Taking place before the video game series, Star Wars: Knights Of The Old Republic-War #1 follows the continued the adventures of Zayne Carrick; who is now in the midst of the war against Mandalorians as the Jedi take the field with the republic. Writer John Jackson Miller has taken some time out of his schedule to talk with us about the series and the inspiration to take the jedi to the battlefield…..
My previous 50-issue STAR WARS: KNIGHTS OF THE OLD REPUBLIC series focused on the travails of Zayne Carrick, a former Padawan accused of a crime he did not commit, and his fight to clear his name. But while that personal story was going on, we also saw in that series that a war had started, between the Republic and the Mandalorians. The Mandalorians are a warrior movement, nomads who don armor and conquer planets just to show they can. We saw the opening year of that war in the previous series, but it was often just in the background.
Now, as the war enters its second year, we’ve brought it front and center. KNIGHTS OF THE OLD REPUBLIC – WAR provides a brand new starting point for readers, reintroducing Zayne Carrick as a draftee into the war against the Mandalorians. You don’t have to have read the earlier series to enjoy it — and indeed, there’s a different flavor. This is very much more a war series; Zayne’s left the moneymaking schemes of his criminal partners behind. But Zayne is still Zayne, and so he’ll continue to use his cleverness to supplement his own shortcomings as a warrior.

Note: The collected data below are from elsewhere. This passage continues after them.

Lemma Expect_consumes_or_reports_witness :
  (exists p',
      converges (fun fuel => @Expect exampleHeader fuel 12 state_at_rparen) p' /\
      deref p' (t p') = Ok (tok 12 3 ")")) /\
  (exists p',
      (forall fuel, @Expect exampleHeader fuel 6 state_at_rparen = Ok p') /\
      la p' = la state_at_rparen /\ errors p' = errors state_at_rparen) /\
  (exists p',
      (forall fuel, @Expect exampleHeader fuel 6 state_at_number = Ok p') /\
      la p' = la state_at_number /\
      errors p' =
        Errors.mk 1 [(1, 1, String (ascii_of_nat 34)
                              ("}" ++ String (ascii_of_nat 34) " expected"))%string]) /\
  Errors.strerror 16 = "error 16".
Proof.
  assert (Hr : forall tk pend d, ready (midParser tk pend d)).
  { intros. split; [eexists; reflexivity|discriminate]. }
  split; [|split; [|split]].
  - destruct (proj1 (@Expect_consumes_or_reports exampleHeader 12 state_at_rparen
                       (tok 12 3 ")") (Hr _ _ _) eq_refl) eq_refl)
      as (p' & Hc & Ht & _).
    exists p'. split; assumption.
  - destruct (proj1 (proj2 (@Expect_consumes_or_reports exampleHeader 6 state_at_rparen
                       (tok 12 3 ")") (Hr _ _ _) eq_refl)))
      as (p' & He & _ & Hl & _ & _ & _ & _ & Herr); [discriminate|].
    exists p'. split; [exact He|split; [exact Hl|exact Herr]].
  - destruct (proj1 (proj2 (@Expect_consumes_or_reports exampleHeader 6 state_at_number
                       (tok 4 0 "1") (Hr _ _ _) eq_refl)))
      as (p' & He & _ & Hl & _ & _ & _ & _ & Herr); [discriminate|].
    exists p'. split; [exact He|split; [exact Hl|]].
    rewrite Herr. reflexivity.
  - apply (proj2 (proj2 (proj2 (@Expect_consumes_or_reports exampleHeader 16
                                   state_at_number (tok 4 0 "1") (Hr _ _ _) eq_refl)))).
    lia.
Defined.

(** C7, as the specification states it, fails: a lookahead of another
    kind does not always bring a diagnostic.  With [)] as lookahead, one
    token after the last error and [minErrDist] 2, [Expect] for ['}']
    (kind 6) finds a mismatch, leaves the lookahead in place and writes
    nothing: the [Errors] object is as it was. *)
Lemma Expect_mismatch_without_diagnostic :
  (exists p',
      (forall fuel, @Expect exampleHeader fuel 6 state_at_rparen = Ok p') /\
      la_kind state_at_rparen = Ok 12 /\
      la p' = la state_at_rparen /\
      errors p' = errors state_at_rparen /\
      Errors.count (errors p') = 0 /\ Errors.log (errors p') = []) /\
  ~ (forall fuel n p p' k,
        @Expect exampleHeader fuel n p = Ok p' ->
        la_kind p = Ok k -> k <> n ->
        List.length (Errors.log (errors p'))
        = S (List.length (Errors.log (errors p)))).
Proof.
  split.
  - eexists. split; [intro fuel; reflexivity|]. repeat split; reflexivity.
  - intro H.
    specialize (H 0%nat 6 state_at_rparen _ 12 eq_refl eq_refl ltac:(discriminate)).
    discriminate.
Qed.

Your character Zayne Carrick is described as a coward by his comrades, but really he just good natured. Why throw him in as a draftee during the midst of a battle when his cowardice is well known by his superiors?
Some Republic Navy commanders don’t much worry about the well-being of the ground forces they’re working with — and that goes double for Zayne’s superior officer, who’is more than willing to throw draftees into the meat-grinder to further his career. And while some of Zayne’s immediate superiors think him a coward, that’s really only because, as you say, he’s not willing to kill in battle. This goes back to our previous series, which established Zayne as, if not a complete pacifist, someone who didn’t feel qualified to be making decisions about who should live and who should die.

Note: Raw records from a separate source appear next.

(** [start_transcription] *)
Definition start_transcription (w : MainWindow) : MainWindow :=
  let no_file := messageBox "Seleziona un file prima di trascrivere." w in
  match file_path w with
  | None => no_file
  | Some path =>
      if String.eqb path "" then no_file
      else if (count (combo_downloaded w) =? 0)%Z then
        messageBox "Non ci sono modelli scaricati. Scarica un modello prima." w
      else
        let model_name := currentText (combo_downloaded w) in
        let t := {| thread := Jobs.new_transcription model_name path;
                    isRunning := true |} in
        with_transcription (setValue 0 (append "Inizio trascrizione..." w))
                           (Some t)
  end.

(** [cancel_transcription] *)
Definition cancel_transcription (w : MainWindow) : MainWindow :=
  match transcription_thread w with
  | Some h =>
      if isRunning h then
        let t := thread h in
        let interrupted :=
          {| Jobs.model_name := Jobs.model_name t;
             Jobs.file_path := Jobs.file_path t;
             Jobs._is_interrupted := true |} in
        setValue 0
          (showMessage "Trascrizione annullata."
             (append "Trascrizione annullata."
                (with_transcription w
                   (Some {| thread := interrupted; isRunning := true |}))))
      else w
  | None => w
  end.

Definition on_transcription_finished (text : string) (w : MainWindow)
    : MainWindow :=
  setValue 0
    (showMessage "Trascrizione completata."
       (append text (append "Trascrizione completata:" w))).

Definition on_transcription_error (error : string) (w : MainWindow)
    : MainWindow :=
  setValue 0
    (showMessage "Errore nella trascrizione."
       (append ("Errore: " +:+ error) w)).

(** What the user and the workers can make the window do, one slot at a
    time. *)
Inductive action : Type :=
| ChooseFile (which : string -> option string)
             (subprocess_run : list string -> Z) (chosen : string)
| ClickDownload
| ClickTranscribe
| ClickCancel
| SelectAvailable (i : Z)
| SelectDownloaded (i : Z)
| Arrive (a : arrival)
| DownloadFinished (success : bool) (error : string)
| TranscriptionFinished (text : string)
| TranscriptionError (error : string).

(** The application after a slot has run, be it to its end or to an
    exception. *)
Definition perform (p : Recommend.probes) (a : App) (act : action) : App :=
  match act with
  | ChooseFile which subprocess_run chosen =>
      on_window (fun w => (choose_file which subprocess_run chosen w).2) a
  | ClickDownload => download_model a
  | ClickTranscribe => on_window start_transcription a
  | ClickCancel => on_window cancel_transcription a
  | SelectAvailable i => on_window (select_available i) a
  | SelectDownloaded i => on_window (select_downloaded i) a
  | Arrive x => on_window (fun w => dispatch w x) a
  | DownloadFinished success error => (on_download_finished p success error a).2
  | TranscriptionFinished text => on_window (on_transcription_finished text) a
  | TranscriptionError error => on_window (on_transcription_error error) a
  end.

And since Zayne will always be working to take the path that’ll hurt the fewest people, that makes everything he has to undertake in this series more difficult. It was going to be hard for Zayne to be a Jedi Knight given his feelings; it’ll be even harder for him to function as a soldier.
Some Jedi have decided to break their neutrality in this war. What inspired you to throw a group in willing to help the Republic?
The first KNIGHTS OF THE OLD REPUBLIC video game from Bioware established that a Jedi named Revan broke with the Jedi Council and rallied knights to help the Republic against the Mandalorians. That was told as backstory in the game, and we got to see it in the first comics series. Now, in our series, other Jedi are coming forward to help the Republic — like Dorjander Kace, who we meet in this series. While Revan’s story is well told in the new prose novel, Kace gave me the opportunity to explore the motives of another Jedi who’d decided to break with the Jedi order’s neutrality.
Zayne is immediately confronted with a critical moral choice, right in the first issue — but even he isn’t ready for the surprise that follows. Our first series (which is still available in nine trade paperbacks from Dark Horse) closed out its first issue with a major surprise; we have one here, too, and it really turns things upside down. And it’s not the only such moment. I think we’ve got a fun roller coaster ride here!
Readers can find out more about the series at the official DARK HORSE SITE(http://www.darkhorse.com) and also my own website (http://www.farawaypress.com), where I maintain a behind-the-scenes page for every comic book I’ve ever done. There’s a lot of fun background there. Readers can also follow me on Twitter at http://www.twitter.com/jjmfaraway.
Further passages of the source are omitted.